* ASSIGNMENT: Exactly reproduce the lines from the top of the entries below through the line containing "Lemma list_len_loop_spec fuel", with both ends included.

* RECORDED INFORMATION:
(** Inside the ring the next node is not the head. *)
Lemma ring_next_ne m h t l1 p q l2 :
  ring m (h :: t) → h :: t = l1 ++ p :: q :: l2 → q ≠ h.
Proof.
  intros Hr E ->. pose proof (apart_NoDup _ (ring_apart _ _ Hr)) as Hnd.
  destruct l1 as [|x l1]; simplify_eq/=.
  - apply NoDup_cons in Hnd as [Hnin _]. apply Hnin. by left.
  - apply NoDup_cons in Hnd as [Hnin _]. apply Hnin. set_solver.
Qed.

Lemma list_len_loop_spec fuel m h t l1 p l2 len :
  ring m (h :: t) → h :: t = l1 ++ p :: l2 → (length l2 < fuel)%nat →
  0 ≤ len → len + Z.of_nat (length l2) < 4294967296 →
  list_len_loop fuel m h p len = Ok (len + Z.of_nat (length l2)).
Proof.
  intros Hr. revert l1 p l2 len. induction fuel as [|fuel IH]; intros l1 p l2 len E Hf Hl Hb; [lia|].
  simpl. rewrite (ring_next_at m h t l1 p l2) by done. simpl.
  destruct l2 as [|q l2]; simpl in *.
  - rewrite Z.eqb_refl. f_equal. lia.
  - pose proof (ring_next_ne m h t l1 p q l2 Hr E) as Hne.
    rewrite (proj2 (Z.eqb_neq q h)) by done. rewrite u32_small by lia.
    rewrite (IH (l1 ++ [p]) q l2) by (rewrite <- ?app_assoc; done || lia).
    f_equal. lia.
Qed.

(** [list_len] counts the nodes other than [node]. *)
Lemma list_len_spec fuel m h t :
  ring m (h :: t) → (length t < fuel)%nat → Z.of_nat (length t) < 4294967296 →
  list_len fuel m h = Ok (Z.of_nat (length t)).
Proof.
  intros Hr Hf Hl. unfold list_len.
  by rewrite (list_len_loop_spec fuel m h t [] h t 0) by (done || lia).
Qed.

Lemma list_empty_spec fuel m h t :
  ring m (h :: t) → (length t < fuel)%nat → Z.of_nat (length t) < 4294967296 →
  list_empty fuel m h = Ok (bool_decide (t = [])).
Proof.
  intros Hr Hf Hl. unfold list_empty. rewrite (list_len_spec fuel m h t) by done. simpl.
  by destruct t.
Qed.

Lemma list_find_item_loop_spec fuel m h t l1 p l2 n :
  ring m (h :: t) → h :: t = l1 ++ p :: l2 → (length l2 < fuel)%nat →
  list_find_item_loop fuel m h n p = Ok (bool_decide (n ∈ removelast (p :: l2))).
Proof.
  intros Hr. revert l1 p l2. induction fuel as [|fuel IH]; intros l1 p l2 E Hf; [lia|].
  cbn [list_find_item_loop]. rewrite (ring_next_at m h t l1 p l2) by done.
  destruct l2 as [|q l2]; simpl in Hf.
  - simpl. by rewrite Z.eqb_refl.
  - cbn [obind default head from_option id].
    pose proof (ring_next_ne m h t l1 p q l2 Hr E) as Hne.
    rewrite (proj2 (Z.eqb_neq q h)) by done.
    change (removelast (p :: q :: l2)) with (p :: removelast (q :: l2)).
    destruct (Z.eqb_spec p n) as [->|Hpn].
    + f_equal. symmetry. apply bool_decide_eq_true. by left.
    + rewrite (IH (l1 ++ [p]) q l2) by (rewrite <- ?app_assoc; done || lia).
      f_equal. apply bool_decide_ext. rewrite elem_of_cons.
      split; [auto|by intros [->|]].
Qed.

(** [list_find_item] looks at every node of the ring but the last one. *)
Lemma list_find_item_ring fuel m h t n :
  ring m (h :: t) → addr n → (length t < fuel)%nat →
  list_find_item fuel m h n = Ok (bool_decide (n ∈ removelast (h :: t))).
Proof.
  intros Hr Hn Hf. unfold list_find_item. unfold addr in Hn.
  assert (addr h) as Hh by (eapply ring_elem_addr; [done|by left]). unfold addr in Hh.
  rewrite (proj2 (Z.eqb_neq h NULL)), (proj2 (Z.eqb_neq n NULL)) by (unfold NULL; lia). simpl.
  by apply (list_find_item_loop_spec fuel m h t [] h t).
Qed.

(** * Queues *)

(** [q] holds the nodes [l], first to leave first. *)
Definition queue_repr (m : mem) (q : general_queue) (l : list Z) : Prop :=
  queue_len q = Z.of_nat (length l) ∧ Z.of_nat (length l) < 4294967296 ∧
  front q = default NULL (head l) ∧ (l = [] ∨ ring m l).

Lemma queue_repr_cons m q x l :
  queue_repr m q (x :: l) ↔
  queue_len q = Z.of_nat (S (length l)) ∧ Z.of_nat (S (length l)) < 4294967296 ∧
  front q = x ∧ ring m (x :: l).
Proof. unfold queue_repr. simpl. naive_solver. Qed.

Lemma queue_repr_nil m q : queue_repr m q [] ↔ queue_len q = 0 ∧ front q = NULL.
Proof. unfold queue_repr. simpl. split; [tauto|]. intros [-> ->]. split_and!; auto. lia. Qed.

(** [n] can be put in the queue that holds [l]. *)
Lemma queue_single m n :
  node m n → addr n →
  ∃ m1 m2, set_next m n n = Ok m1 ∧ set_prev m1 n n = Ok m2 ∧ ring m2 [n] ∧ upd_nodes m m2 [n].
Proof.
  intros Hn Ha. destruct (list_init_spec m n Hn Ha) as (m' & E & Hr & Hu).
  unfold list_init in E. apply obind_Ok_inv in E as (m1 & E1 & E2). eauto 10.
Qed.

Lemma not_null_true n : addr n → negb (n =? NULL) = true.
Proof. unfold addr, NULL. intros. rewrite (proj2 (Z.eqb_neq n 0)) by lia. done. Qed.

Lemma queue_in_spec m q l n :
  queue_repr m q l → insertable m l n → Z.of_nat (length l) + 1 < 4294967296 →
  ∃ m' q', queue_in m q n = Ok (m', q') ∧ queue_repr m' q' (l ++ [n]) ∧ upd_nodes m m' (n :: l).
Proof.
  intros Hq (Hn & Ha & Hs) Hlen. unfold queue_in.
  rewrite ASSERT_true by (by apply not_null_true). simpl.
  destruct l as [|x l].
  - apply queue_repr_nil in Hq as [El Ef].
    rewrite El. simpl. destruct (queue_single m n Hn Ha) as (m1 & m2 & -> & E2 & Hr & Hu).
    simpl. rewrite E2. simpl. do 2 eexists; split; [done|]. split; [|done].
    apply queue_repr_cons. by split_and!.
  - apply queue_repr_cons in Hq as (El & Hl & Ef & Hr).
    rewrite El, Ef, (proj2 (Z.eqb_neq _ 0)) by lia.
    destruct (list_add_prev_spec m x l n) as (m' & -> & Hr' & Hu); [done|by split_and!|].
    simpl. do 2 eexists; split; [done|]. split; [|done].
    apply queue_repr_cons. simpl in *. rewrite length_app; simpl.
    split_and!; [|lia|done|done]. rewrite u32_small; lia.
Qed.

Lemma queue_push_spec m q l n :
  queue_repr m q l → insertable m l n → Z.of_nat (length l) + 1 < 4294967296 →
  ∃ m' q', queue_push m q n = Ok (m', q') ∧ queue_repr m' q' (n :: l) ∧ upd_nodes m m' (n :: l).
Proof.
  intros Hq (Hn & Ha & Hs) Hlen. unfold queue_push.
  rewrite ASSERT_true by (by apply not_null_true). simpl.
  destruct l as [|x l].
  - apply queue_repr_nil in Hq as [El Ef].
    rewrite El. simpl. destruct (queue_single m n Hn Ha) as (m1 & m2 & -> & E2 & Hr & Hu).
    simpl. rewrite E2. simpl. do 2 eexists; split; [done|]. split; [|done].
    apply queue_repr_cons. by split_and!.
  - apply queue_repr_cons in Hq as (El & Hl & Ef & Hr).
    rewrite El, Ef, (proj2 (Z.eqb_neq _ 0)) by lia.
    destruct (list_add_prev_spec m x l n) as (m' & -> & Hr' & Hu); [done|by split_and!|].
    simpl. do 2 eexists; split; [done|]. split; [|done].
    apply queue_repr_cons. simpl in *. split_and!; [|lia|done|].
    + rewrite u32_small; lia.
    + by apply (ring_rotate _ (x :: l) [n]).
Qed.

Lemma queue_out_spec m q x l :
  queue_repr m q (x :: l) →
  ∃ m' q', queue_out m q = Ok (m', q', x) ∧ queue_repr m' q' l ∧ upd_nodes m m' (x :: l).
Proof.
  intros (El & Hl & Ef & Hr)%queue_repr_cons. unfold queue_out.
  rewrite El, Ef, (proj2 (Z.eqb_neq _ 0)) by lia. destruct l as [|y l].
  - simpl. destruct (list_del_single m x Hr) as (m' & -> & Hu). simpl.
    do 2 eexists; split; [done|]. split; [|done]. by apply queue_repr_nil.
  - rewrite (proj2 (Z.eqb_neq _ 1)) by (simpl; lia). rewrite (ring_next m x y l) by done. simpl.
    destruct (list_del_spec m x (y :: l) Hr) as (m' & -> & Hr' & Hu & _); [done|]. simpl.
    do 2 eexists; split; [done|]. split; [|done].
    apply queue_repr_cons. simpl in *. split_and!; [|lia|done|done]. rewrite u32_small; lia.
Qed.

Lemma queue_out_nil m q : queue_repr m q [] → queue_out m q = Ok (m, q, NULL).
Proof. intros [El _]%queue_repr_nil. unfold queue_out. by rewrite El. Qed.

Lemma queue_repr_frame m m' upd q l :
  upd_nodes m m' upd → disjoint_nodes l upd → queue_repr m q l → queue_repr m' q l.
Proof.
  intros Hu Hd (? & ? & ? & [->|Hr]); split_and!; auto. right. by eapply ring_frame.
Qed.

(** * The contract of queues, for their clients *)

(** What the scheduler and the semaphores rely on: a predicate [repr] relating
    a queue to the list of its nodes, kept by the queue operations.  Nodes are
    never NULL, and an operation touches only the nodes it moves. *)
Class QueueSpec (repr : mem → general_queue → list Z → Prop) : Prop := {
  qs_init m : repr m queue_init [];
  qs_len m q l : repr m q l → queue_len q = Z.of_nat (length l);
  qs_apart m q l : repr m q l → apart l;
  qs_in m q l n :
    repr m q l → insertable m l n → Z.of_nat (length l) + 1 < 4294967296 →
    ∃ m' q', queue_in m q n = Ok (m', q') ∧ repr m' q' (l ++ [n]) ∧ upd_nodes m m' (n :: l);
  qs_push m q l n :
    repr m q l → insertable m l n → Z.of_nat (length l) + 1 < 4294967296 →
    ∃ m' q', queue_push m q n = Ok (m', q') ∧ repr m' q' (n :: l) ∧ upd_nodes m m' (n :: l);
  qs_out m q x l :
    repr m q (x :: l) →
    ∃ m' q', queue_out m q = Ok (m', q', x) ∧ repr m' q' l ∧ upd_nodes m m' (x :: l);
  qs_out_nil m q : repr m q [] → queue_out m q = Ok (m, q, NULL);
  qs_frame m m' upd q l :
    upd_nodes m m' upd → disjoint_nodes l upd → repr m q l → repr m' q l;
  qs_find fuel m q l n :
    repr m q l → addr n → (length l ≤ fuel)%nat →
    list_find_item fuel m (front q) n = Ok (bool_decide (n ∈ removelast l))
}.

* EXERCISE OUTPUT:
(** Inside the ring the next node is not the head. *)
Lemma ring_next_ne m h t l1 p q l2 :
  ring m (h :: t) → h :: t = l1 ++ p :: q :: l2 → q ≠ h.
Proof.
  intros Hr E ->. pose proof (apart_NoDup _ (ring_apart _ _ Hr)) as Hnd.
  destruct l1 as [|x l1]; simplify_eq/=.
  - apply NoDup_cons in Hnd as [Hnin _]. apply Hnin. by left.
  - apply NoDup_cons in Hnd as [Hnin _]. apply Hnin. set_solver.
Qed.

Lemma list_len_loop_spec fuel m h t l1 p l2 len :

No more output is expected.